I agree!  I ask myself the same question...where does the money go??  Every time I go grocery shopping, and I'm asked to donate a $1 to whatever charity, I do.  On my way out, I'll toss in a few bucks in the Salvation Army guys bucket.  My wife, who works in the Acct. dept of a dental supply co., brought in toothbrushes that the company is donating to the needy.  Last year, the local PD had a cruiser parked outside the grocery store, for the Annual Stuff a Cruiser event.  On my way out, I gave them 2 bags of non parishable food items.  Many times during seminars, people are asked to contribute a small amount of cash or a food item, which is dropped off at the food bank.

So...all that being said...why are people stealing again?


----------



## Tez3 (Dec 23, 2009)

I think 'fashionable' charities get the most money, a while back AIDs charities were the in thing, millions were raised for relatively few sufferers, more women were dying of ovarian cancer every week than there were new AIDs sufferers but because it was a show business charity it made money.

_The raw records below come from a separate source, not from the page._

(** * lawbench: the control core, embedded and checked against its specification

  The development follows the Go sources of the library:
  - the constants, [SystemIntegrityMetrics], [CalculateSystemDNA] and
    [RDynamics] (the r-model and the recovery pulse);
  - the [Governor] and its decision function [CheckStructuralIntegrity];
  - the USL fitter [FitUSL] and the throughput model [uslModel];
  - the [TailDivergenceTracker] ring buffer and its percentiles;
  - the autoscaler policy [ShouldScale] and [CalculatePeakCapacity];
  - around them: the validation of metrics and of a change
    ([ValidateSystemDNA], [CriticalityScalingConstraint]), the simulated
    trajectories, [CalculateStatistics], the registry of verified types
    ([RuntimeLawChecker]) and the HTTP middleware of the example server,
    which calls the governor.

  Numbers.  A Go [int] is a [Z] (no wrap-around is modelled for the
  counts of the library, which stay far from 2^63).  A [time.Time] is the
  reading of the monotonic clock in nanoseconds, a [Z], and [time.Now()]
  is an explicit argument [now] of the functions that read the clock; a
  [time.Duration] is a [Z] of nanoseconds, and where the code adds
  durations up ([Mean], [CalculateStatistics]) the sum is an [int64] that
  wraps around ([Int64]).

  A [float64] is modelled twice.  [Runtime], [Gov], [Dynamics], [USL],
  [Tail] and [Middleware] give the formulas of the r-model, of the
  governor, of the throughput model and of the tail tracker over exact
  rationals ([Q]): the rounding of each operation is left out, and their
  theorems are theorems of the formulas the code evaluates.  [Runtime64],
  [Gov64], [Criticality], [USLFit], [Autoscaler] and the deviation of
  [CalculateStatistics] give the code in binary64, the [PrimFloat] numbers
  of the kernel with the IEEE 754 operations, comparisons, infinities and
  NaN: every operation rounds to nearest, ties to even, one operation at
  a time, as the compiled code does on amd64.  The properties that depend
  on the binary64 value itself (a comparison with a threshold, the
  quotient of the deployment gate, the determinants of the fitter, the
  square root of the autoscaler) are stated there.

  The first part holds the definitions, module by module; the second part
  holds the properties, in modules of the same names with [Facts]. *)

From Stdlib Require Import Floats String.
From Stdlib Require Import ZArith QArith Qabs Qminmax Qround.
From Stdlib Require Import List Bool Lia Lra Lqa Psatz.
From Stdlib Require Import Permutation Sorted Orders Mergesort.
Import ListNotations.

Set Implicit Arguments.
Set Warnings "-inexact-float".

(** ** Comparisons of rationals as the code writes them *)

Module QCmp.
Local Open Scope Q_scope.

Definition Qleb (x y : Q) : bool := Qle_bool x y.
Definition Qltb (x y : Q) : bool := negb (Qle_bool y x).
Definition Qgeb (x y : Q) : bool := Qle_bool y x.
Definition Qgtb (x y : Q) : bool := negb (Qle_bool x y).
Definition Qeqb (x y : Q) : bool := Qeq_bool x y.

End QCmp.
Import QCmp.

(** ** Constants and the r-model *)

Module Runtime.
Local Open Scope Q_scope.

(** [const FeigenbaumDelta = 4.6692] *)
Definition FeigenbaumDelta : Q := 46692 # 10000.

(** [const CriticalityScalingRatio = 1.0 / FeigenbaumDelta] *)
Definition CriticalityScalingRatio : Q := 1 / FeigenbaumDelta.

Record SystemDNAConstraint := {
  MinR : Q;
  MaxR : Q
}.

Definition StableDNAConstraint : SystemDNAConstraint :=
  {| MinR := 1; MaxR := 3 |}.

Record SystemIntegrityMetrics := {
  ImmutableOpsVerified : Z;
  MutableSharedState : Z;
  IsolationScore : Q;
  SupervisedProcesses : Z;
  UnsupervisedProcesses : Z;
  MeanTimeToRestart : Q;
  CriticalCoreLOC : Z;
  ExtensibleLOC : Z;
  ScalingRatio : Q;
  FeigenbaumCompliance : bool;
  DeltaCriticalCore : Q;
  DeltaComplexity : Q;
  EstimatedCoupling : Q;
  InstabilityBoundaryDistance : Q;
  StableEquilibrium : bool
}.

(** [func max(a, b int) int] *)
Definition max (a b : Z) : Z := if (a >? b)%Z then a else b.

(** [func CalculateSystemDNA(metrics SystemIntegrityMetrics) float64] *)
Definition CalculateSystemDNA (metrics : SystemIntegrityMetrics) : Q :=
  let isolationPenalty :=
    inject_Z (MutableSharedState metrics) /
    inject_Z (max (ImmutableOpsVerified metrics) 1) in
  let supervisionPenalty :=
    inject_Z (UnsupervisedProcesses metrics) /
    inject_Z (max (SupervisedProcesses metrics) 1) in
  let scalingPenalty := ScalingRatio metrics / CriticalityScalingRatio in
  let r := 1 + isolationPenalty + supervisionPenalty + scalingPenalty in
  r.

Record RDynamics := {
  InitialR : Q;
  CurrentR : Q;
  TargetR : Q;
  History : list Q;
  RecoveryEvents : Z;
  InSaturationZone : bool
}.

(** [func NewRDynamics(initialR float64) RDynamics] *)
Definition NewRDynamics (initialR : Q) : RDynamics :=
  let inInstability := Qgeb initialR (MaxR StableDNAConstraint) in
  {| InitialR := initialR;
     CurrentR := initialR;
     TargetR := MaxR StableDNAConstraint * (8 # 10);
     History := [initialR];
     RecoveryEvents := 0;
     InSaturationZone := inInstability |}.

(** [func (rd *RDynamics) ApplyRecovery(metrics) float64]: the receiver
    after the call, and the value returned. *)
Definition ApplyRecovery (metrics : SystemIntegrityMetrics) (rd : RDynamics)
  : RDynamics * Q :=
  if negb (InSaturationZone rd) then (rd, CurrentR rd)
  else
    let isolationRatio :=
      inject_Z (MutableSharedState metrics) /
      inject_Z (max (ImmutableOpsVerified metrics) 1) in
    let instabilityDepth := CurrentR rd - MaxR StableDNAConstraint in
    let correctionFactor := 1 / (1 + isolationRatio) in
    let maxSafePulse := CriticalityScalingRatio in
    let desiredPulse := instabilityDepth * correctionFactor * (5 # 10) in
    let correctionPulse := Qmin desiredPulse maxSafePulse in
    let newR := CurrentR rd - correctionPulse in
    let newR :=
      if Qltb (Qabs (newR - MaxR StableDNAConstraint)) (1 # 10000)
      then MaxR StableDNAConstraint * (999 # 1000)
      else newR in
    let newR :=
      if Qltb newR (MinR StableDNAConstraint)
      then MinR StableDNAConstraint
      else newR in
    ({| InitialR := InitialR rd;
        CurrentR := newR;
        TargetR := TargetR rd;
        History := History rd ++ [newR];
        RecoveryEvents := (RecoveryEvents rd + 1)%Z;
        InSaturationZone := Qgeb newR (MaxR StableDNAConstraint) |},
     newR).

Breast cancer is the new one, yes it's very worthwhile charity but bowel cancer doesn''t attract nearly as much money but there again more people dying from it.
Here, charities that work abroad are more popular than 'home' charities, the perception I think is that people here can get money from the government but sadly they can't. The money is limited, I don't think asylum seekers here realise when they plan to come here they will only get £33 per week to live on. There are well profiled benefit fraud cases but these are perpetuated by criminals, it leaves however the idea that there aren't any poor people here. There are people too as I've said you are unable to fend for themselves, disabled, mentally ill etc.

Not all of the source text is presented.